Show that the points $A (2 \hat{i}-\hat{j}+\hat{k})$,$B (\hat{i}-3 \hat{j}-5 \hat{k})$,and $C (3 \hat{i}-4 \hat{j}-4 \hat{k})$ are the vertices of a right-angled triangle.

(A) The position vectors of the vertices are $\vec{a} = 2\hat{i} - \hat{j} + \hat{k}$,$\vec{b} = \hat{i} - 3\hat{j} - 5\hat{k}$,and $\vec{c} = 3\hat{i} - 4\hat{j} - 4\hat{k}$.

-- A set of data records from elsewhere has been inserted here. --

(* ===== verification/Buffer.v ===== *)
(** * Buffer: the growable byte queue (src/base/buffer.h, src/base/buffer.cc)

    A [std::vector<char>] with a read and a write index.  The bytes between
    the indices are the contents; the state is kept as the class keeps it,
    [size_t] arithmetic included, and pointers into the vector are offsets.
    The abstract view is the byte string [contents b]: appending adds at its
    end, retrieving drops from its front. *)

From stdpp Require Import base list numbers strings.
From Stdlib Require Import ZArith Lia.
From S2P Require Import Prelude.

Local Open Scope Z_scope.
Local Open Scope result_scope.

(** ** State and operations *)

Record Buffer : Type := mkBuffer {
  buffer_ : bytes;
  reader_index_ : Z;
  writer_index_ : Z
}.

Definition cheap_prepend : Z := 8.
Definition initial_size_default : Z := 1024.
Definition extrabuf_size : Z := 65535.

Definition new_buffer (initial_size : Z) : Buffer :=
  mkBuffer (replicate (Z.to_nat (u64 (cheap_prepend + initial_size))) nul)
           cheap_prepend cheap_prepend.

Definition vsize (b : Buffer) : Z := Z.of_nat (length (buffer_ b)).

Definition read_able_bytes (b : Buffer) : Z := u64 (writer_index_ b - reader_index_ b).
Definition write_able_bytes (b : Buffer) : Z := u64 (vsize b - writer_index_ b).
Definition prepend_able_bytes (b : Buffer) : Z := reader_index_ b.

Definition peek (b : Buffer) : Z := reader_index_ b.
Definition begin_write (b : Buffer) : Z := writer_index_ b.

(** The [len] bytes from offset [off] on, as a [std::string] built from a
    pointer and a length reads them. *)
Definition read_bytes (b : Buffer) (off len : Z) : result bytes :=
  guard_ OutOfRange (off + len <=? vsize b) ≫= fun _ =>
  Ok (slice (buffer_ b) (Z.to_nat off) (Z.to_nat len)).

(** [std::copy] of [data] to offset [off]. *)
Definition copy_to (b : Buffer) (off : Z) (data : bytes) : result Buffer :=
  guard_ OutOfRange (off + Z.of_nat (length data) <=? vsize b) ≫= fun _ =>
  Ok (mkBuffer (blit (buffer_ b) (Z.to_nat off) data) (reader_index_ b) (writer_index_ b)).

Definition retrieve_all (b : Buffer) : Buffer :=
  mkBuffer (buffer_ b) cheap_prepend cheap_prepend.

Definition retrieve (len : Z) (b : Buffer) : result Buffer :=
  assert! (len <=? read_able_bytes b);
  if len <? read_able_bytes b
  then Ok (mkBuffer (buffer_ b) (u64 (reader_index_ b + len)) (writer_index_ b))
  else Ok (retrieve_all b).

Definition retrieve_unitil (end_ : Z) (b : Buffer) : result Buffer :=
  assert! (peek b <=? end_);
  assert! (end_ <=? begin_write b);
  retrieve (end_ - peek b) b.

Definition retrieve_string (len : Z) (b : Buffer) : result (bytes * Buffer) :=
  assert! (len <=? read_able_bytes b);
  res ← read_bytes b (peek b) len;
  b' ← retrieve len b;
  Ok (res, b').

Definition retrieve_all_string (b : Buffer) : result (bytes * Buffer) :=
  retrieve_string (read_able_bytes b) b.

(** [std::vector::resize]. *)
Definition resize (n : Z) (v : bytes) : result bytes :=
  guard_ LengthError (n <=? max_size) ≫= fun _ =>
  Ok (take (Z.to_nat n) v ++ replicate (Z.to_nat n - length v) nul).

Definition makespace (len : Z) (b : Buffer) : result Buffer :=
  if u64 (write_able_bytes b + prepend_able_bytes b) <? u64 (len + cheap_prepend)
  then
    v ← resize (u64 (writer_index_ b + len)) (buffer_ b);
    Ok (mkBuffer v (reader_index_ b) (writer_index_ b))
  else
    assert! (cheap_prepend <? reader_index_ b);
    let readable := read_able_bytes b in
    data ← read_bytes b (reader_index_ b) (writer_index_ b - reader_index_ b);
    b1 ← copy_to b cheap_prepend data;
    let b2 := mkBuffer (buffer_ b1) cheap_prepend (u64 (cheap_prepend + readable)) in
    assert! (readable =? read_able_bytes b2);
    Ok b2.

Definition ensure (len : Z) (b : Buffer) : result Buffer :=
  if write_able_bytes b <? len then makespace len b else Ok b.

Definition has_written (len : Z) (b : Buffer) : Buffer :=
  mkBuffer (buffer_ b) (reader_index_ b) (u64 (writer_index_ b + len)).

Definition append (data : bytes) (b : Buffer) : result Buffer :=
  let len := Z.of_nat (length data) in
  b1 ← ensure len b;
  b2 ← copy_to b1 (begin_write b1) data;
  Ok (has_written len b2).

Definition prepend (data : bytes) (len : Z) (b : Buffer) : result Buffer :=
  assert! (len <=? prepend_able_bytes b);
  let b1 := mkBuffer (buffer_ b) (u64 (reader_index_ b - len)) (writer_index_ b) in
  guard_ OutOfRange (len <=? Z.of_nat (length data)) ≫= fun _ =>
  copy_to b1 (reader_index_ b1) (take (Z.to_nat len) data).

(** [shrink] swaps the vector with a copy of itself: the elements stay. *)
Definition shrink (b : Buffer) : Buffer :=
  mkBuffer (take (length (buffer_ b)) (buffer_ b)) (reader_index_ b) (writer_index_ b).

Definition swap (lhs rhs : Buffer) : Buffer * Buffer :=
  (mkBuffer (buffer_ rhs) (reader_index_ rhs) (writer_index_ rhs),
   mkBuffer (buffer_ lhs) (reader_index_ lhs) (writer_index_ lhs)).

(** [print] writes every element of the vector, not only the contents. *)
Definition print (b : Buffer) : bytes := buffer_ b ++ [LF].

(** The answer of a system call that moves bytes. *)
Inductive io (A : Type) : Type :=
  | IoErr (errno : Z)
  | IoOk (a : A).
Arguments IoErr {A} errno.
Arguments IoOk {A} a.

(** [read_fd]: the kernel fills the writable part of the vector first and
    [extrabuf] after it; the result is the [ssize_t], the value stored through
    [save_errno] (if any) and the new state. *)
Definition read_fd (readv : io bytes) (b : Buffer) : result (Z * option Z * Buffer) :=
  let write_size := write_able_bytes b in
  match readv with
  | IoErr errno => Ok (-1, Some errno, b)
  | IoOk data =>
      let len := Z.of_nat (length data) in
      b1 ← copy_to b (writer_index_ b) (take (Z.to_nat write_size) data);
      if len <=? write_size
      then Ok (len, None, has_written len b1)
      else
        let b2 := mkBuffer (buffer_ b1) (reader_index_ b1) (vsize b1) in
        b3 ← append (drop (Z.to_nat write_size) data) b2;
        Ok (len, None, b3)
  end.

(** [write_fd]: [::write] takes a prefix of the contents. *)
Definition write_fd (written : io Z) (b : Buffer) : Z * option Z * Buffer :=
  match written with
  | IoErr errno => (-1, Some errno, b)
  | IoOk len =>
      (len, None, mkBuffer (buffer_ b) (u64 (reader_index_ b + len)) (writer_index_ b))
  end.

(** ** Invariant and abstraction *)

Definition wf (b : Buffer) : Prop :=
  0 <= reader_index_ b <= writer_index_ b /\ writer_index_ b <= vsize b /\
  cheap_prepend <= vsize b <= max_size.

Definition contents (b : Buffer) : bytes :=
  slice (buffer_ b) (Z.to_nat (reader_index_ b))
        (Z.to_nat (writer_index_ b - reader_index_ b)).

(** ** Lemmas *)

Ltac unfold_wf :=
  unfold wf, vsize in *; simpl in *; unfold cheap_prepend, max_size in *.

Section lemmas.
Implicit Types (b : Buffer) (d : bytes).

Lemma read_able_wf b : wf b -> read_able_bytes b = writer_index_ b - reader_index_ b.
Proof. unfold read_able_bytes. unfold_wf. intros. apply u64_small. lia. Qed.

Lemma write_able_wf b : wf b -> write_able_bytes b = vsize b - writer_index_ b.
Proof. unfold write_able_bytes. unfold_wf. intros. apply u64_small. lia. Qed.

Lemma length_contents b :
  wf b -> Z.of_nat (length (contents b)) = writer_index_ b - reader_index_ b.
Proof. unfold_wf. intros. unfold contents. rewrite length_slice; lia. Qed.

Lemma read_able_contents b :
  wf b -> read_able_bytes b = Z.of_nat (length (contents b)).
Proof. intros. by rewrite read_able_wf, length_contents. Qed.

First,we find the vectors representing the sides:
$\vec{AB} = \vec{b} - \vec{a} = (1-2)\hat{i} + (-3+1)\hat{j} + (-5-1)\hat{k} = -\hat{i} - 2\hat{j} - 6\hat{k}$
$\vec{BC} = \vec{c} - \vec{b} = (3-1)\hat{i} + (-4+3)\hat{j} + (-4+5)\hat{k} = 2\hat{i} - \hat{j} + \hat{k}$
$\vec{CA} = \vec{a} - \vec{c} = (2-3)\hat{i} + (-1+4)\hat{j} + (1+4)\hat{k} = -\hat{i} + 3\hat{j} + 5\hat{k}$
Now,calculate the squares of the magnitudes of these sides:
$|\vec{AB}|^2 = (-1)^2 + (-2)^2 + (-6)^2 = 1 + 4 + 36 = 41$
$|\vec{BC}|^2 = (2)^2 + (-1)^2 + (1)^2 = 4 + 1 + 1 = 6$
$|\vec{CA}|^2 = (-1)^2 + (3)^2 + (5)^2 = 1 + 9 + 25 = 35$
Observe that $|\vec{AB}|^2 = |\vec{BC}|^2 + |\vec{CA}|^2$ since $41 = 6 + 35$.
By the converse of the Pythagoras theorem,the triangle is a right-angled triangle with the right angle at vertex $C$.